Ani Kyd is no newcomer, truly. Belonging to a few bands whom I'm personally unfamiliar with such as Spanking Machine, Rumblefish, and Spankin' Betty. While these aren't exactly acts that sell out arenas, I still feel it's important to point out that she's had her hand in more than a few things. Evil Needs Candy Too does a proper job of proving that. Hell, she even played guitar for the almighty Thor at one point.
Remember way back when you recoiled at the thought of a female fronting a death metal band? The days when you wished that Kittie were actually just a musical killing machine comprised of clones of Bolt Thrower's bassist, Jo Bench? For those of us who managed to climb out of that mentality, you'll find a lot of redeeming qualities about this album. It's got its own gritty identity.
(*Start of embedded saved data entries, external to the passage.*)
Lemma count_total k (f : Progress → Z) ps ths :
  Forall2 thread_accounted ps ths → 2 * sum_of tried ps < 2 ^ 64 →
  (∀ p, progress_range p → 0 ≤ f p ≤ tried p) →
  (∀ p th, thread_accounted p th → successes (per_op k (th_stats th)) + failures (per_op k (th_stats th)) = 2 * f p) →
  fold_left (λ a th, add_count k (th_stats th) a) ths 0 = 2 * sum_of f ps.
Proof.
  intros H Hb Hf Hg. pose proof (sum_of_bounds f ps (accounted_range _ _ H) Hf) as Hs.
  rewrite count_fold. apply fold_sum_0; [|unfold in_width; lia].
  rewrite <-sum_of_twice. by apply Forall2_sum.
Qed.

Lemma plain_total (g : Thread → Z) (f : Progress → Z) ps ths :
  Forall2 thread_accounted ps ths → 2 * sum_of tried ps < 2 ^ 64 →
  (∀ p, progress_range p → 0 ≤ f p ≤ tried p) → (∀ p th, thread_accounted p th → g th = f p) →
  fold_left (λ a th, u64 (a + g th)) ths 0 = sum_of f ps.
Proof.
  intros H Hb Hf Hg. pose proof (sum_of_bounds f ps (accounted_range _ _ H) Hf) as Hs.
  apply fold_sum_0; [by apply Forall2_sum|unfold in_width; lia].
Qed.

Lemma fold_imap {A B} (g : A → B → A) l : ∀ (f : nat → nat) a,
  fold_left (λ a '(i, x), g a x) (imap (λ i x, (f i, x)) l) a = fold_left g l a.
Proof. induction l as [|x l IH]; intros f a; cbn; [done|]. apply (IH (f ∘ S)). Qed.

Lemma agg_all k (compute_servers : Servers) :
  agg_counts (λ _ _, true) k compute_servers = fold_left (agg_thread true k) (concat compute_servers) agg_init.
Proof.
  unfold agg_counts. rewrite <-over_concat. unfold over.
  rewrite <-(fold_imap (λ a ths, fold_left (agg_thread true k) ths a) compute_servers (λ i, i)).
  generalize agg_init. change (imap (λ i x, (i, x)) compute_servers) with (imap pair compute_servers).
  generalize (imap pair compute_servers). intros l. induction l as [|[i ths] l IH]; intros a; cbn [fold_left]; [done|].
  rewrite <-IH. f_equal. apply (fold_imap (agg_thread true k) ths (λ i, i)).
Qed.

Lemma agg_fields k l : ∀ a,
  agg_successes (fold_left (agg_thread true k) l a) =
    fold_left (λ n th, u64 (n + successes (per_op k (th_stats th)))) l (agg_successes a) ∧
  agg_failures (fold_left (agg_thread true k) l a) =
    fold_left (λ n th, u64 (n + failures (per_op k (th_stats th)))) l (agg_failures a).
Proof. induction l as [|th l IH]; intros a; cbn [fold_left]; [done|]. apply (IH (agg_thread true k a th)). Qed.

Lemma op_total_successes k f ps (compute_servers : Servers) :
  Forall2 thread_accounted ps (concat compute_servers) → 2 * sum_of tried ps < 2 ^ 64 →
  (∀ p, progress_range p → 0 ≤ f p ≤ tried p) → (∀ p th, thread_accounted p th → successes (per_op k (th_stats th)) = 2 * f p) →
  agg_successes (op_total (λ _ _, true) k compute_servers) = 2 * sum_of f ps.
Proof.
  intros H Hb Hf Hk. assert (agg_successes (op_total (λ _ _, true) k compute_servers) =
    agg_successes (agg_counts (λ _ _, true) k compute_servers)) as ->.
  { unfold op_total. destruct (0 <? _); [|done]. by destruct (calculate_standard_percentiles _) as [[? ?] ?]. }
  rewrite agg_all. rewrite (proj1 (agg_fields k _ _)). cbn [agg_init agg_successes].
  pose proof (sum_of_bounds f ps (accounted_range _ _ H) Hf) as Hs.
  apply fold_sum_0; [|unfold in_width; lia]. rewrite <-sum_of_twice. by apply Forall2_sum.
Qed.
(** [std::this_thread::sleep_for]: blocks for at least the duration. *)
Definition sleep_for (ns : Z) : M Clock unit := λ c, Done tt (advance ns c).

(** At most [polls] readings. *)
Fixpoint busy_wait_until (polls : nat) (target : Z) : M Clock unit :=
  match polls with
  | O => raise OutOfFuel
  | S polls' => t ← now; if t <? target then busy_wait_until polls' target else mret tt
  end.

Definition sleep_microseconds (polls : nat) (duration_us : Q) : M Clock unit :=
  if Qle_bool duration_us 0 then mret tt
  else
    start ← now;
    let target := start + Qfloor (duration_us * 1000) in
    if negb (Qle_bool 50 duration_us) then busy_wait_until polls target
    else
      let sleep_us := (duration_us - 15)%Q in
      _ ← (if negb (Qle_bool sleep_us 0) then sleep_for (Qfloor sleep_us * 1000) else mret tt);
      busy_wait_until polls target.

Definition sleep_nanoseconds (polls : nat) (duration_ns : Z) : M Clock unit :=
  sleep_microseconds polls (inject_Z duration_ns / 1000).

Definition precise_sleep_ns : nat → Z → M Clock unit := sleep_nanoseconds.

(** *** Waiting is exact up to one reading of the clock *)

(** Every reading takes between 1 and [delta] nanoseconds. *)
Definition ticking (delta : Z) (c : Clock) : Prop := ∀ n, 1 ≤ ticks c n ≤ delta.

Lemma busy_wait_run delta target polls : ∀ c,
  ticking delta c → target ≤ time c + Z.of_nat polls → time c ≤ target → (0 < polls)%nat →
  ∃ c', busy_wait_until polls target c = Done tt c' ∧ target ≤ time c' ≤ target + delta.
Proof.
  induction polls as [|n IH]; intros c Ht Hn Hle Hpos; [lia|]. cbn [busy_wait_until].
  pose proof (Ht (reads c)) as Hr. set (c1 := advance 0 c).
  assert (time c1 = time c + ticks c (reads c)) as Hc1 by (cbn; lia).
  rewrite (bind_done _ _ c (time c1) c1) by reflexivity.
  destruct (Z.ltb_spec (time c1) target) as [Hlt|Hge]; [|exists c1; split; [done|lia]].
  apply IH; [done|lia..].
Qed.

Lemma Qfloor_thousand n : Qfloor (inject_Z n / 1000 * 1000) = n.
Proof. rewrite <-(Qfloor_Z n) at 2. apply Qfloor_comp. field. Qed.

(** A precise sleep lasts what it says.  When the clock advances by 1 to [delta]
    nanoseconds between two readings and the scheduler wakes the thread within that
    time, with [delta] at most the 15 microseconds kept for the busy wait, then a sleep
    of [n] nanoseconds ends between [n] and [n + delta] nanoseconds after its first
    reading of the clock, for short and long sleeps; and it returns after at most [n]
    readings. *)
Theorem precise_sleep_accurate delta n polls c :
  ticking delta c → delta ≤ 15000 → 0 < n ≤ Z.of_nat polls →
  ∃ c', precise_sleep_ns polls n c = Done tt c' ∧
    let start := time c + ticks c (reads c) in start + n ≤ time c' ≤ start + n + delta.
Proof.
  intros Ht Hd [Hn Hp]. unfold precise_sleep_ns, sleep_nanoseconds, sleep_microseconds.
  assert (0 < inject_Z n)%Q as Hq by (change 0%Q with (inject_Z 0); rewrite <-Zlt_Qlt; lia).
  assert (0 < inject_Z n / 1000)%Q as Hq' by (apply Qlt_shift_div_l; [done|]; by rewrite Qmult_0_l).
  destruct (Qle_bool (inject_Z n / 1000) 0) eqn:E.
  { apply Qle_bool_iff in E. exfalso. by apply (Qlt_not_le _ _ Hq'). }
  set (c1 := advance 0 c). assert (time c1 = time c + ticks c (reads c)) as Hc1 by (cbn; lia).
  rewrite (bind_done _ _ c (time c1) c1) by reflexivity. cbv zeta. rewrite Qfloor_thousand, <-Hc1.
  assert (ticking delta c1) as Ht1 by done. assert (inject_Z n == inject_Z n / 1000 * 1000)%Q as Hx by field.
  set (x := (inject_Z n / 1000)%Q) in *. clearbody x.
  destruct (Qle_bool 50 x) eqn:E50; cbn [negb].
  2:{ apply (busy_wait_run delta); [done|lia..]. }
  apply Qle_bool_iff in E50.
  destruct (Qle_bool (x - 15) 0) eqn:E0; cbn [negb]; [apply Qle_bool_iff in E0; exfalso; lra|].
  set (us := Qfloor (x - 15)). pose proof (Qfloor_le (x - 15)) as Hf. fold us in Hf.
  assert (us * 1000 ≤ n - 15000) as Hus.
  { replace (n - 15000) with (n + (-15000)) by lia. rewrite Zle_Qle, inject_Z_mult, inject_Z_plus.
    change (inject_Z 1000) with 1000%Q. change (inject_Z (-15000)) with (-15000 # 1)%Q. lra. }
  assert (0 ≤ us) as Hus0.
  { unfold us. rewrite <-(Qfloor_Z 0). apply Qfloor_resp_le. change (inject_Z 0) with 0%Q. lra. }
  set (c2 := advance (us * 1000) c1). rewrite (bind_done _ _ c1 tt c2) by reflexivity.
  pose proof (Ht1 (reads c1)) as Hr. assert (time c2 = time c1 + us * 1000 + ticks c1 (reads c1)) as Hc2 by done.
  apply (busy_wait_run delta); [done|lia..].
Qed.

Lemma precise_sleep_accurate_witness :
  let c := mkClock 1000 (λ _, 40) 0 in
  ∃ c', precise_sleep_ns (Z.to_nat 60001) 60000 c = Done tt c' ∧ 61040 ≤ time c' ≤ 61080.
Proof.
  intros c. destruct (precise_sleep_accurate 40 60000 (Z.to_nat 60001) c) as (c' & H & Ht).
  - intros n. cbn. lia.
  - lia.
  - lia.
  - exists c'. split; [exact H|]. cbn in Ht. lia.
Defined.

(** ** The profiler *)

Record ProfileStats := mkPS { ps_count : Z; ps_total_ns : Z }.
Definition ps_zero : ProfileStats := mkPS 0 0.

Definition average_ns (s : ProfileStats) : Q :=
  if ps_count s =? 0 then 0%Q else (inject_Z (ps_total_ns s) / inject_Z (ps_count s))%Q.

(** [std::unordered_map<std::string, ProfileStats>]; [at_ name] is what [table[name]] holds. *)
Abbreviation Table := (gmap string ProfileStats).
Definition at_ (name : string) (t : Table) : ProfileStats := default ps_zero (t !! name).

(** [count += s.count; total_ns += s.total_ns] on the entry of a section. *)
Definition add_entry (name : string) (s : ProfileStats) (t : Table) : Table :=
  <[name := mkPS (u64 (ps_count (at_ name t) + ps_count s)) (u64 (ps_total_ns (at_ name t) + ps_total_ns s))]> t.

(** The tables of the threads and the global one. *)
Record Profile := mkProfile { tls_profile : list Table; global_stats : Table }.
Definition profile_init (threads : nat) : Profile := mkProfile (replicate threads ∅) ∅.

Definition add_sample (t : nat) (name : string) (duration_ns : Z) (p : Profile) : Profile :=
  mkProfile (alter (add_entry name (mkPS 1 duration_ns)) t (tls_profile p)) (global_stats p).

Definition publish_thread_stats (t : nat) (p : Profile) : Profile :=
  match tls_profile p !! t with
  | None => p
  | Some tls =>
      if decide (tls = ∅) then p
      else mkProfile (<[t := ∅]> (tls_profile p)) (map_fold add_entry (global_stats p) tls)
  end.

Definition snapshot (t : nat) (p : Profile) : Table * Profile :=
  let p' := publish_thread_stats t p in (global_stats p', p').

Definition profiler_reset (p : Profile) : Profile := mkProfile (tls_profile p) ∅.

(** The sections of the report: by decreasing total time, at most 50. *)
Definition longer : relation (string * ProfileStats) := λ a b, ps_total_ns b.2 ≤ ps_total_ns a.2.
#[global] Instance longer_dec : RelDecision longer.
Proof. intros a b. unfold longer. apply _. Defined.
Definition top_sections (sections : list (string * ProfileStats)) : list (string * ProfileStats) :=
  take (Nat.min 50 (length sections)) (merge_sort longer sections).

(** *** No sample is lost *)

Inductive profile_event := Sample (t : nat) (name : string) (duration_ns : Z) | Publish (t : nat).
Definition profile_step (p : Profile) (e : profile_event) : Profile :=
  match e with Sample t name d => add_sample t name d p | Publish t => publish_thread_stats t p end.
Definition event_thread (e : profile_event) : nat := match e with Sample t _ _ | Publish t => t end.

(** What the samples of a section add up to. *)
Definition sampled (name : string) (e : profile_event) : Z * Z :=
  match e with Sample _ n d => if decide (n = name) then (1, d) else (0, 0) | Publish _ => (0, 0) end.

Lemma sum_map_alter {A} (g : A → Z) (h : A → A) i (l : list A) x :
  l !! i = Some x → sum_list (map g (alter h i l)) = sum_list (map g l) + (g (h x) - g x).
Proof.
  revert i. induction l as [|y l IH]; intros [|i] Hi; simplify_eq/=; [lia|].
  change (list_alter h i l) with (alter h i l). rewrite (IH i Hi). lia.
Qed.

(** Both numbers of an entry at once, as a function of the table. *)
Section conserved.
Context (field : ProfileStats → Z) (name : string).
Hypothesis field_zero : field ps_zero = 0.
Hypothesis field_add : ∀ a b, field (mkPS (u64 (ps_count a + ps_count b)) (u64 (ps_total_ns a + ps_total_ns b))) = u64 (field a + field b).

Lemma at_add_entry n s t :
  u64 (field (at_ name (add_entry n s t))) = u64 (field (at_ name t) + (if decide (n = name) then field s else 0)).
Proof.
  unfold add_entry, at_. destruct (decide (n = name)) as [->|Hne].
  - rewrite lookup_insert_eq. cbn [from_option id]. rewrite field_add. apply wrap_idemp. lia.
  - rewrite lookup_insert_ne by done. f_equal. lia.
Qed.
She's got sort of a charming and soulful Janis Joplin-esque wail which she uses much to her benefit on the sparse slide-guitar driven "Six Californian Dollars" and a thick voice during the various hard rock tracks on the album like "13". Gratefully, Evil Needs Candy Too offers a wide assortment of tunes ranging from being laced with brooding violin, to rough thrash, to complete beer-swilling songs. I was a little worried during the first initial moments of the record however, given some time with the album I've come to really appreciate the unique approach of Ani Kyd — more specifically the slower, less dense, and sadder tracks. I'd love to hear her completely dedicated to a more depressing and bare sound, as that's where she truly excels, like on "Silver Cage".
If that's not enough for you, note that the album is actually produced by Jello Biafra and the band is comprised of Byron Stroud (Strapping Young Lad, Zimmer's Hole), Gene Hoglan (Death, Testament), and Ian White (Caustic Thought).
I've been away from the MetalReview.com site for a few short months. Feeling somewhat guilty about neglecting my duties as a reviewer, I decided to take it upon myself to review nearly anything we have that isn't already spoken for by a fellow reviewer. Normally what's left is the worst of the worst — the stale grunge stuck to the bottom of the MetalReview.com table. Oddly and luckily enough for me, my first review in months happened to be of something quite good with a lot to offer.